Maziarz emphasized OHSU's pivotal role in the trial.
"We helped enroll and follow participants, and, importantly, I served as chair of the original scientific steering committee, alongside colleagues from the U.S. and Europe," he said. "We shaped this trial from its design to its global rollout."
Foundational study
Since the JULIET trial, the CAR-T cell therapy landscape has expanded dramatically.
"At the time of this original study, fewer than 100 people a year were getting CAR-T in the U.S. Now, it's approaching 6,000 annually," Maziarz said. "This was the foundational study that helped make that growth possible."
The research also identified key biological markers that could help predict who is most likely to benefit from CAR-T cell therapy.
"It's not just about giving the drug anymore — it's about matching the right therapy to the right patient at the right time," he added.
Looking ahead, Maziarz said efforts are underway to move CAR-T cell therapy even earlier in the treatment process, potentially into first-line care for high-risk disease.

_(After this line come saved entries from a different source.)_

(** * Uniswap V3 transaction decoder: a shallow embedding and its properties

    The development follows [uniswap_v3_decoder.py].  Python [int] is [Z],
    [str] is [string], [bytes] is [list byte], [Optional[T]] is [option T],
    a raised exception is the [Raise] branch of [exn].  The libraries the
    decoder calls are modelled first (Keccak-256 and EIP-55 of [eth_utils],
    the pieces of [str], [bytes], [int] and [decimal] that are used); the
    ABI decoder of [eth_abi] and the JSON-RPC endpoint stay abstract, as
    variables of the section that holds the decoder itself. *)

From Stdlib Require Import List String Ascii ZArith NArith Lia Bool.
From Stdlib Require Import Strings.Byte.
From Stdlib Require Import Sorting.Sorted.
From stdpp Require Import base option list strings gmap sets.
Import ListNotations.

Local Open Scope string_scope.
Local Open Scope list_scope.
Local Open Scope Z_scope.

Set Warnings "-register-all".

#[global] Instance byte_eq_decision : EqDecision byte := Byte.byte_eq_dec.

(* ------------------------------------------------------------------ *)
(** ** Keccak-256, as used by [eth_utils.keccak] *)
(* ------------------------------------------------------------------ *)

Module Keccak.
Local Open Scope N_scope.

Definition mask64 : N := 18446744073709551615.

Definition rotl64 (w n : N) : N :=
  N.land (N.lor (N.shiftl w n) (N.shiftr w (64 - n))) mask64.

(** The state is 25 lanes of 64 bits, lane [(x, y)] at index [x + 5 y]. *)
Definition lane (st : list N) (x y : nat) : N := nth (x + 5 * y)%nat st 0.

Definition rotation_offsets : list N :=
  [ 0;  1; 62; 28; 27;
   36; 44;  6; 55; 20;
    3; 10; 43; 25; 39;
   41; 45; 15; 21;  8;
   18;  2; 61; 56; 14].

Definition round_constants : list N :=
  [0x0000000000000001; 0x0000000000008082; 0x800000000000808A;
   0x8000000080008000; 0x000000000000808B; 0x0000000080000001;
   0x8000000080008081; 0x8000000000008009; 0x000000000000008A;
   0x0000000000000088; 0x0000000080008009; 0x000000008000000A;
   0x000000008000808B; 0x800000000000008B; 0x8000000000008089;
   0x8000000000008003; 0x8000000000008002; 0x8000000000000080;
   0x000000000000800A; 0x800000008000000A; 0x8000000080008081;
   0x8000000000008080; 0x0000000080000001; 0x8000000080008008].

Definition theta (st : list N) : list N :=
  let C x := fold_left N.lxor (map (lane st x) (seq 0 5)) 0 in
  let D x := N.lxor (C ((x + 4) mod 5)%nat) (rotl64 (C ((x + 1) mod 5)%nat) 1) in
  map (fun i => N.lxor (nth i st 0) (D (i mod 5)%nat)) (seq 0 25).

"We're exploring how to identify those at greatest risk of recurrence and intervene with CAR-T cell therapy before the disease becomes unmanageable," he said.
Recent studies from Maziarz and colleagues also show that access to these life-saving CAR-T cell therapies remains a challenge, particularly for lower-income and rural communities.
"This isn't just about treating cancer anymore," he said. "We've changed the natural history of the disease. And now the challenge is making sure everyone who needs this therapy can receive it."
The research was supported by industry partner, Novartis.